**Problem:** Reproduce the line containing "(** X13. With" and every line after it through the end of the records. Include nothing else.

**Records to use:**
Lemma cut_stage_not_twice (r : str) : ~ twice TEXT (strip (cut_text_loop r)).
Proof.
  intro H. apply strip_twice in H.
  destruct (cut_text_loop_cases r) as [(E & Hn) | (k & E & _ & _ & Hn)];
    rewrite E in H; [exact (Hn H) |].
  apply strip_twice in H. exact (Hn H).
Qed.

Lemma clean_text_text_count (s : str) : count (clean_text s) TEXT <= 1.
Proof.
  destruct (Nat.le_gt_cases (count (clean_text s) TEXT) 1) as [H | H];
    [exact H |].
  exfalso. apply count_twice in H; [| exact text_not_nil].
  destruct s as [| c s].
  - destruct H as (a & b & d & H). destruct a; discriminate.
  - rewrite clean_text_stages in H. exact (cut_stage_not_twice _ H).
Qed.

(** X8. The cleaned text holds the marker "Text:" at most once: it
    cannot be written with two of them. *)
Theorem clean_text_one_text_marker (s : str) :
  count (clean_text s) TEXT <= 1
  /\ (forall a b c, clean_text s <> a ++ TEXT ++ b ++ TEXT ++ c).
Proof.
  pose proof (clean_text_text_count s) as H. split; [exact H |].
  intros a b c E.
  assert (Ht : twice TEXT (clean_text s)) by (exists a, b, c; exact E).
  apply count_twice in Ht; [lia | exact text_not_nil].
Qed.

(** X9. A text without a reasoning block, without the marker "Output:"
    and with at most one "Text:" is only stripped. *)
Theorem clean_text_only_strips (s : str) :
  has_block s = false ->
  contains OUTPUT s = false ->
  count s TEXT <= 1 ->
  clean_text s = strip s.
Proof.
  intros Hb Ho Ht.
  destruct s as [| c s]; [reflexivity |].
  rewrite clean_text_stages.
  rewrite (re_sub_think_no_block _ (proj1 (has_block_false_iff _) Hb)).
  rewrite (take_first_output_absent _ Ho), (cut_text_loop_once _ Ht).
  reflexivity.
Qed.

Lemma blank_free_of (sub s : str) (c : char) (t : str) :
  sub = c :: t -> isspace c = false -> blank s -> ~ occurs sub s.
Proof.
  intros Hsub Hc Hs. apply contains_false_iff.
  exact (blank_no_occurrence sub s c t Hsub Hc Hs).
Qed.

(** X10. A text of whitespace only is cleaned to the empty text. *)
Theorem clean_text_of_blank (s : str) : blank s -> clean_text s = [].
Proof.
  intro Hs.
  assert (Hopen : contains THINK_OPEN s = false).
  { apply (blank_no_occurrence THINK_OPEN s 60%N (tl THINK_OPEN));
      [reflexivity | reflexivity | exact Hs]. }
  assert (Hb : has_block s = false).
  { unfold has_block. apply contains_find_at in Hopen. rewrite Hopen.
    reflexivity. }
  assert (Ht : count s TEXT <= 1).
  { destruct (Nat.le_gt_cases (count s TEXT) 1) as [H | H]; [exact H |].
    exfalso. apply count_twice in H; [| exact text_not_nil].
    apply twice_occurs in H. destruct text_first as (t & Et & Hc).
    exact (blank_free_of TEXT s _ _ Et Hc Hs H). }
  destruct s as [| c s]; [reflexivity |].
  rewrite clean_text_stages.
  rewrite (re_sub_think_no_block _ (proj1 (has_block_false_iff _) Hb)).
  rewrite (take_first_output_absent _ (blank_free_of_output _ Hs)).
  rewrite (cut_text_loop_once _ Ht).
  apply strip_blank. exact Hs.
Qed.

(** X11. What stands inside a reasoning block has no influence on the
    cleaned text: two raw texts that differ only inside their first block
    are cleaned to the same text. *)
Theorem block_content_is_ignored (pre body1 body2 post : str) :
  contains THINK_OPEN pre = false ->
  contains THINK_CLOSE body1 = false ->
  contains THINK_CLOSE body2 = false ->
  clean_text (pre ++ THINK_OPEN ++ body1 ++ THINK_CLOSE ++ post)
  = clean_text (pre ++ THINK_OPEN ++ body2 ++ THINK_CLOSE ++ post).
Proof.
  intros Hpre H1 H2.
  assert (Hne : forall body,
            exists c t, pre ++ THINK_OPEN ++ body ++ THINK_CLOSE ++ post
                        = c :: t).
  { intro body. destruct pre as [| c pre]; cbn [app].
    - eexists. eexists. reflexivity.
    - eexists. eexists. reflexivity. }
  destruct (Hne body1) as (c1 & t1 & E1).
  destruct (Hne body2) as (c2 & t2 & E2).
  rewrite E1, E2, !clean_text_stages, <- E1, <- E2.
  rewrite (re_sub_think_block _ _ _ Hpre H1).
  rewrite (re_sub_think_block _ _ _ Hpre H2).
  reflexivity.
Qed.

(** X12. If the cleaned text still shows the marker "Output:", no answer
    follows it: behind its first occurrence there is nothing but
    whitespace and further markers. *)
Theorem clean_text_output_marker_left (s : str) :
  contains OUTPUT (clean_text s) = true ->
  exists p w, clean_text s = p ++ OUTPUT ++ w
              /\ contains OUTPUT p = false /\ blank_tail w.
Proof.
  destruct s as [| c s]; [discriminate |].
  rewrite clean_text_stages.
  set (r1 := re_sub_think (c :: s)).
  set (r2 := take_first_output r1).
  intro Hy.
  destruct (take_first_output_cases r1)
    as [Hfree | (Hsame & p0 & w & Hr & Hp0 & Hw)];
    fold r2 in Hfree || fold r2 in Hsame.
  - exfalso. apply contains_true_iff in Hy. apply strip_occurs in Hy.
    apply contains_false_iff in Hfree. apply Hfree.
    destruct (cut_text_loop_cases r2) as [(E & _) | (k & E & _)];
      rewrite E in Hy; [exact Hy |].
    apply strip_occurs, occurs_firstn in Hy. exact Hy.
  - destruct (cut_text_loop_cases r2) as [(E & _) | (k & E & Hk & _)];
      rewrite E in Hy |- *.
    + rewrite Hsame, Hr, strip_blank_tail.
      exists (lstrip p0), (rstrip w).
      split; [reflexivity |].
      split; [apply lstrip_free; exact Hp0 | apply blank_tail_rstrip; exact Hw].
    + exfalso. apply contains_true_iff in Hy.
      apply strip_occurs, strip_occurs in Hy.
      rewrite Hsame, Hr in Hk, Hy. apply contains_true_iff in Hy.
      rewrite (text_before_output p0 w k Hp0 Hw Hk) in Hy. discriminate.
Qed.

End CleanerMore.

(** ** More on [generate_text] *)

Module GenerateSpec.
Import PyStr Cleaner Occ Server Lifecycle PyStrFacts CleanerSpec.

(** Case analysis on everything the handler branches on. *)
Ltac branch :=
  repeat match goal with
         | |- context [match ?x with _ => _ end] => destruct x eqn:?
         end.

Ltac branch_in H :=
  repeat match type of H with
         | context [match ?x with _ => _ end] => destruct x eqn:?
         end.

(** X13. With a model resident [generate_text] never answers 400: it
    answers 200, or the 500 "Generation failed: " with the message of
    what was raised.  When the chat template raises, the generator is not
    called; when the generator raises, its message is the one
    reported. *)
Theorem generate_resident_outcome (generate : generate_fn) (g : Globals)
    (r : GenerateRequest) (m : Model) (t : Tokenizer) :
  model g = Some m -> tokenizer g = Some t ->
  ((exists body, fst (generate_text generate g r) = OK body)
   \/ (exists e, fst (generate_text generate g r) = generation_failed e))
  /\ (forall e,
        fst (format_prompt t [(py "user", prompt r)]) = Raises e ->
        generate_text generate g r
        = (generation_failed e,
           snd (format_prompt t [(py "user", prompt r)])))
  /\ (forall fp e,
        fst (format_prompt t [(py "user", prompt r)]) = Returns fp ->
        generate m t fp (max_tokens r) (make_sampler_call r)
          make_logits_processors_call = Raises e ->
        fst (generate_text generate g r) = generation_failed e).
Proof.
  intros Hm Ht. unfold generate_text. rewrite Hm, Ht.
  destruct (format_prompt t [(py "user", prompt r)]) as [[fp | e] calls1];
    cbn [fst snd].
  - split; [| split; [discriminate |]].
    + branch; cbn [fst]; eauto.
    + intros fp' e' [= <-] He. rewrite He. reflexivity.
  - split; [right; eauto | split; [| discriminate]].
    intros e' [= <-]. reflexivity.
Qed.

**Response area:**
(** X13. With a model resident [generate_text] never answers 400: it
    answers 200, or the 500 "Generation failed: " with the message of
    what was raised.  When the chat template raises, the generator is not
    called; when the generator raises, its message is the one
    reported. *)
Theorem generate_resident_outcome (generate : generate_fn) (g : Globals)
    (r : GenerateRequest) (m : Model) (t : Tokenizer) :
  model g = Some m -> tokenizer g = Some t ->
  ((exists body, fst (generate_text generate g r) = OK body)
   \/ (exists e, fst (generate_text generate g r) = generation_failed e))
  /\ (forall e,
        fst (format_prompt t [(py "user", prompt r)]) = Raises e ->
        generate_text generate g r
        = (generation_failed e,
           snd (format_prompt t [(py "user", prompt r)])))
  /\ (forall fp e,
        fst (format_prompt t [(py "user", prompt r)]) = Returns fp ->
        generate m t fp (max_tokens r) (make_sampler_call r)
          make_logits_processors_call = Raises e ->
        fst (generate_text generate g r) = generation_failed e).
Proof.
  intros Hm Ht. unfold generate_text. rewrite Hm, Ht.
  destruct (format_prompt t [(py "user", prompt r)]) as [[fp | e] calls1];
    cbn [fst snd].
  - split; [| split; [discriminate |]].
    + branch; cbn [fst]; eauto.
    + intros fp' e' [= <-] He. rewrite He. reflexivity.
  - split; [right; eauto | split; [| discriminate]].
    intros e' [= <-]. reflexivity.
Qed.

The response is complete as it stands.